A terceira e mais importante palavra grega traduzida por vida é
“Zoé”. Essa palavra grega é usada quando se refere à vida própria de
Deus, sua vida incorruptível, sem princípio nem fim. Portanto, todas as
vezes que a Sagrada Escritura fala da vida que Jesus veio trazer, usa a
palavra Zoé, e não Bios ou Psuche. Isso implica dizer que a vida que
Jesus veio trazer foi a Zoé, a vida própria de Deus. Por isso mesmo: “O
homem é chamado a uma plenitude de vida que se estende muito para além
das dimensões da sua existência terrena, porque consiste na participação
da própria vida de Deus. A sublimidade desta vocação sobrenatural
revela a grandeza e o valor precioso da vida humana, inclusive já na sua
fase temporal”. (Evangelium Vitae n 2).
Como diz Jesus: “De que adianta ao homem ganhar o mundo inteiro e vir
a perder a sua vida?”. Como temos visto, não se trata de perder a vida
biologicamente, é mais que isso, trata-se de perder a vida junto de
Deus. De que adianta ao homem ter todos os prazeres da carne, mas vir a
perder o Céu? O homem, quando se prende às coisas terrenas, esquece as
coisas do Céu. Pobre homem que age dessa maneira! As coisas terrenas são
momentâneas, passam logo, enquanto as coisas do Céu são duradouras e
eternas. Jesus nos convida exatamente para essa vida sem fim, para a
vida eterna.
Todos nós cristãos sabemos que Cristo veio trazer vida em abundância
para nós. Mas que vida? Feita a distinção das três palavras gregas,
compreendemos qual vida Ele veio trazer. A vida em abundância não
consiste em ter muito dinheiro, fama, prestígio, reconhecimento na
sociedade, prazeres… Não trata da vida física (Bios) meramente. Alguém
ainda pode pensar que a vida em abundância consiste em ter uma vida
feliz e satisfeita no plano terreno (Psuche). Sabemos agora que “a vida
que Deus dá ao homem é muito mais do que uma existência no tempo. É
tensão para uma plenitude de vida; é germe de uma existência que
ultrapassa os próprios limites do tempo”. (Evangelium Vitae n 34). Portanto, a vida que Deus nos dá é a “Zoé”, vida eterna.

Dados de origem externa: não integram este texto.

(** One call: the log grows at its end by rows of the product, the events
    grow at their end, and no other product's row is touched. *)
Lemma call_extends db pid c :
  exists added published,
    transactions (snd (call pid c db)) = transactions db ++ added /\
    eventCalls (snd (call pid c db)) = eventCalls db ++ published /\
    Forall (fun t => txProductId t = pid) added /\
    forall other, other <> pid ->
      inventories (snd (call pid c db)) !! other = inventories db !! other.
Proof.
  destruct (call_cases db pid c) as [[e ->] | (r & Hr & ->)]; cbn [snd].
  - exists [], []. rewrite !app_nil_r.
    split; [reflexivity |]. split; [reflexivity |].
    split; [constructor | reflexivity].
  - exists (callTransactions pid c r), (callEvents pid c r).
    cbn [transactions eventCalls inventories].
    split; [reflexivity |]. split; [reflexivity |]. split.
    + destruct c as [dto | q ref | q ref | q ref]; cbn [callTransactions];
        try (repeat constructor).
      unfold updateTransactions. destruct (updQuantity dto) as [| | q];
        [| | destruct (negb _)]; repeat constructor.
    + intros other Hne. apply lookup_insert_ne. congruence.
Qed.
(** C5: when the user has rejected the first four proposals of a day and
    rejects the fifth, the day is closed with the failure marker (no diet,
    cost 0); the solver is not called again for that day, only for later
    days; and no later day has a retry count yet, so the next day starts
    from 0. *)
Theorem five_rejections_fail_the_day fuel df t ex history (w0 : @World W)
    data evs0 w data4 evs4 w4 :
  (attempt_limit + 8 <= fuel)%nat ->
  week solve fuel df t ex history w0 = Ret (reviewing_day data, evs0, w) ->
  attempts data !! current_day data = None ->
  run solve fuel [reject; reject; reject; reject] (reviewing_day data) w
    = Ret (reviewing_day data4, evs4, w4) ->
  current_day data4 = current_day data ->
  exists s5 evs5 w5 calls,
    on_callback solve fuel reject (reviewing_day data4) w4
      = Ret (s5, NoSuitableDiet (current_day data) :: evs5, w5) /\
    failed (current_day data) = {| day := current_day data; diet := None; total_cost := 0 |} /\
    solver_log w5 = solver_log w4 ++ calls /\
    Forall (fun e => exists d', lp_day (fst e) = Some d' /\ (current_day data < d')%nat) calls /\
    match s5 with
    | reviewing_day data5 =>
        (current_day data < current_day data5)%nat /\
        (forall k, (current_day data < k)%nat -> attempts data5 !! k = None) /\
        exists k, weekly_plan data5
                  = weekly_plan data ++ failed (current_day data)
                      :: failed_days (S (current_day data)) k
    | cleared =>
        exists k cost,
          last evs5 = Some (FinalPlan (weekly_plan data ++ failed (current_day data)
                                         :: failed_days (S (current_day data)) k) cost)
    end.
Proof.
  intros Hfuel Hweek Hfresh Hrun Hday.
  pose proof (week_valued _ _ _ _ _ _ _ _ _ Hweek) as Hv.
  apply week_spec in Hweek as (_ & _ & Hinv).
  pose proof (run_valued _ _ _ _ _ _ _ Hv Hrun) as Hv4.
  destruct (run_rejects_same_day fuel df t ex 4 data w data4 evs4 w4 Hinv Hrun Hday)
    as (Hinv4 & Hcnt & Hplan).
  rewrite Hfresh in Hcnt. cbn in Hcnt.
  destruct (reject_exhausted fuel df t ex data4 w4 Hfuel Hinv4) as (s5 & evs5 & w5 & Hstep & Hlog & Hres).
  { destruct Hinv4 as (Hdf4 & _ & Hex4 & _). by rewrite Hdf4, Hex4 in Hv4. }
  { by rewrite Hday. }
  rewrite Hday, Hplan in *.
  destruct Hlog as (calls & Hcalls & Hdays).
  exists s5, evs5, w5, calls. split; [exact Hstep|]. split; [reflexivity|].
  split; [exact Hcalls|]. split; [|exact Hres].
  eapply Forall_impl; [exact Hdays|]. cbn. intros e (l & d' & He & Hle).
  exists d'. rewrite He. split; [reflexivity|lia].
Qed.
(** [main] from [arg_to_parse = sys.argv[1:]] on; [argv] is [sys.argv[1:]]. *)
Definition main (argv : list string) : Update.run unit :=
  let to_parse := arg_to_parse reg argv in
  Update.emit (ParseArgs to_parse);;
  args ← Update.lift (parse_args to_parse);
  if Listing.args_list (Parsed.listing args) || Listing.args_list_installed (Parsed.listing args)
     || Listing.args_list_available (Parsed.listing args) then
    Update.emit
      (Print (Listing.get_frameworks_list_output gettext (Parsed.listing args) list_frameworks));;
    Update.raise (SystemExit 0)
  else if Parsed.version args then
    Update.emit (Print version_text);;
    Update.raise (SystemExit 0)
  else if Parsed.update args then
    Update.update reg parse_args (map update_view list_frameworks) term
  else if negb (truthy (Parsed.category args)) then
    Update.emit (Print help_text);;
    Update.raise (SystemExit 0)
  else
    Update.emit NewCliUI;;
    Update.run_command_for_args args;;
    mret tt.

End Collaborators.

End Main.

(** A registry with a framework whose latest version does not parse. *)
Module DemoBroken.

Definition alpha := Demo.fw_of "alpha" (Some "1.0") (Some "2.0").
Definition beta := Demo.fw_of "beta" (Some "1.0") (Some "2.x").
Definition gamma := Demo.fw_of "gamma" (Some "1.0") (Some "3.0").

Definition cat : category :=
  {| frameworks := <["alpha" := alpha]> (<["beta" := beta]> (<["gamma" := gamma]> ∅));
     default_framework := None |}.

Definition reg : registry := <["cat" := cat]> ∅.

Definition installed_of (name : string) : Update.installed :=
  {| Update.framework_name := name; Update.install_path := "/opt/" +:+ name;
     Update.category_name := "cat" |}.

Definition listed : list Update.category_info :=
  [ {| Update.ci_category_name := "cat";
       Update.ci_frameworks :=
         [ {| Update.fi_framework_name := "gamma"; Update.fi_install_path := "/opt/gamma";
              Update.fi_is_installed := true |};
           {| Update.fi_framework_name := "beta"; Update.fi_install_path := "/opt/beta";
              Update.fi_is_installed := true |};
           {| Update.fi_framework_name := "alpha"; Update.fi_install_path := "/opt/alpha";
              Update.fi_is_installed := true |} ] |} ].

End DemoBroken.

(** What is installed when nothing can be found outdated: the default
    framework of [Demo.reg], whose installed version cannot be read. *)
Module DemoQuiet.

Definition listed : list Update.category_info :=
  [ {| Update.ci_category_name := "cat";
       Update.ci_frameworks :=
         [ {| Update.fi_framework_name := "dflt"; Update.fi_install_path := "/opt/dflt";
              Update.fi_is_installed := true |};
           {| Update.fi_framework_name := "fw"; Update.fi_install_path := "/opt/fw";
              Update.fi_is_installed := false |} ] |} ].

End DemoQuiet.

Module DemoDisplay.

(** A choice that takes [y] and refuses everything else. *)
Definition choose (answer : string) : result unit :=
  if answer =? "y" then Ok tt else Raise (InputError "Invalid answer").

End DemoDisplay.

(** * Examples

    The resolver, the comparator and the update branch on small inputs. *)

Example mangle_cat :
  Mangle.mangle_args_for_default_framework Demo.reg ["cat"] = ["cat"; "dflt"].
Proof. vm_compute. reflexivity. Qed.

Example mangle_cat_fw :
  Mangle.mangle_args_for_default_framework Demo.reg ["cat"; "fw"] = ["cat"; "fw"].
Proof. vm_compute. reflexivity. Qed.

Example mangle_cat_path :
  Mangle.mangle_args_for_default_framework Demo.reg ["cat"; "/some/path"]
  = ["cat"; "dflt"; "/some/path"].
Proof. vm_compute. reflexivity. Qed.

Example mangle_unknown :
  Mangle.mangle_args_for_default_framework Demo.reg ["unknowntoken"; "x"]
  = ["unknowntoken"; "x"].
Proof. vm_compute. reflexivity. Qed.

Example mangle_cat_opt_fw :
  Mangle.mangle_args_for_default_framework Demo.reg ["cat"; "-r"; "fw"]
  = ["cat"; "fw"; "-r"].
Proof. vm_compute. reflexivity. Qed.

Example mangle_leading_remove :
  Mangle.mangle_args_for_default_framework Demo.reg ["-v"; "-r"; "cat"; "-r"; "/p"]
  = ["-v"; "cat"; "dflt"; "-r"; "/p"; "-r"].
Proof. vm_compute. reflexivity. Qed.

Example mangle_typo :
  Mangle.mangle_args_for_default_framework Demo.reg ["cat"; "fww"; "/p"]
  = ["cat"; "fww"; "/p"].
Proof. vm_compute. reflexivity. Qed.

Example display_retry :
  Display._display (Display.TextWithChoices "Choice?" DemoDisplay.choose) ["x"; "y"; "z"]
  = {| Display.events :=
         [Input "Choice?" "x"; LogError "Invalid answer"; Input "Choice?" "y"];
       Display.stdin_left := ["z"];
       Display.value := Ok Display.ReturnNone |}.
Proof. reflexivity. Qed.

Example listing_all :
  Listing.get_frameworks_list_output id (DemoListing.flags true false false)
    [DemoListing.ide; DemoListing.main_empty; DemoListing.go]
  = "go: Go language [not installed]" +:+ Listing.newline +:+
    Listing.tab +:+ "go-lang: Google compiler" +:+ Listing.newline +:+
    "ide: Generic IDEs [partially installed]" +:+ Listing.newline +:+
    Listing.tab +:+ "eclipse: Eclipse [not installable on this machine]"
      +:+ Listing.newline +:+
    Listing.tab +:+ "pycharm: PyCharm [installed]" +:+ Listing.newline.
Proof. vm_compute. reflexivity. Qed.

Example listing_installed :
  Listing.get_frameworks_list_output id (DemoListing.flags false true false)
    [DemoListing.ide; DemoListing.main_empty; DemoListing.go]
  = "pycharm: PyCharm" +:+ Listing.newline +:+
    Listing.tab +:+ "path: /opt/pycharm" +:+ Listing.newline.
Proof. vm_compute. reflexivity. Qed.

Example listing_available :
  Listing.get_frameworks_list_output id (DemoListing.flags false false true)
    [DemoListing.ide; DemoListing.main_empty; DemoListing.go]
  = "go: Go language [not installed]" +:+ Listing.newline +:+
    Listing.tab +:+ "go-lang: Google compiler" +:+ Listing.newline +:+
    "ide: Generic IDEs [partially installed]" +:+ Listing.newline +:+
    Listing.tab +:+ "pycharm: PyCharm [installed]" +:+ Listing.newline.
Proof. vm_compute. reflexivity. Qed.

Example higher_210_21 :
  Version.is_first_version_higher (Some "2.1.0") (Some "2.1") = Ok true.
Proof. vm_compute. reflexivity. Qed.

Example higher_19_110 :
  Version.is_first_version_higher (Some "1.9") (Some "1.10") = Ok false.
Proof. vm_compute. reflexivity. Qed.

Example higher_malformed :
  Version.is_first_version_higher (Some "1.x") (Some "1.10")
  = Raise (ValueError "invalid literal for int() with base 10: 'x'").
Proof. vm_compute. reflexivity. Qed.

Example int_examples :
  Version.int " +1_000 " = Ok 1000%Z /\ Version.int "-07" = Ok (-7)%Z
  /\ Version.int "" = Raise (ValueError "invalid literal for int() with base 10: ''")
  /\ Version.int "1__0" = Raise (ValueError "invalid literal for int() with base 10: '1__0'").
Proof. vm_compute. repeat split; reflexivity. Qed.

Example demo_check_all :
  Update.check_all Demo.reg [] (Update.installed_frameworks DemoUpdate.listed)
  = Update.Run DemoUpdate.fetches
      (Ok [DemoUpdate.fw_entry; DemoUpdate.only_entry]).
Proof. vm_compute. reflexivity. Qed.

Example demo_update :
  Update.update Demo.reg DemoUpdate.parse_args DemoUpdate.listed None
  = Update.Run
      (DemoUpdate.fetches ++
       [ Print "fw   | Latest Version: 1.10 | User Version: 1.9 +";
         Print "only | Latest Version: 2.0  | User Version: 1.0 +";
         ParseArgs ["cat"; "fw"]; NewCliUI; RunCommandForArgs "cat" "fw" ])
      (Ok tt).
Proof. vm_compute. reflexivity. Qed.

Example demo_update_refused :
  Update.update Demo.reg DemoUpdate.refuse DemoUpdate.listed None
  = Update.Run
      (DemoUpdate.fetches ++
       [ Print "fw   | Latest Version: 1.10 | User Version: 1.9 +";
         Print "only | Latest Version: 2.0  | User Version: 1.0 +";
         ParseArgs ["cat"; "fw"] ])
      (Raise (SystemExit 2)).
Proof. vm_compute. reflexivity. Qed.

(** * The resolver: how the scan moves through an argument vector *)

Section Resolver.

Import Mangle.

Variable reg : registry.

Lemma is_remove_dash arg : is_remove arg = true -> startswith_dash arg = true.
Proof.
  unfold is_remove. intros H. apply orb_true_iff in H as [H|H];
    apply String.eqb_eq in H; subst; reflexivity.
Qed.

Lemma category_token_not_remove c : category_token reg c -> is_remove c = false.
Proof.
  intros (Hd & _ & _). destruct (is_remove c) eqn:E; [|done].
  apply is_remove_dash in E. congruence.
Qed.

Lemma category_token_truthy c : category_token reg c -> truthy (Some c) = true.
Proof.
  intros (_ & Hne & _). simpl. apply negb_true_iff, String.eqb_neq, Hne.
Qed.

Lemma category_token_is_category c : category_token reg c -> is_category reg c = true.
Proof. intros (_ & _ & Hk). unfold is_category. by apply bool_decide_eq_true. Qed.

Não nos deixemos seduzir por qualquer coisa, tenhamos em vista o Céu,
a vida eterna. A abundância de nossa vida consiste em buscar as coisas
do Céu. O homem só encontra vida verdadeiramente se sua vida estiver
escondida com Cristo em Deus. (Cl 3,3). Somente n’Ele o homem encontra
tudo o que busca. Toda vida fora de Deus não passa de mera ilusão.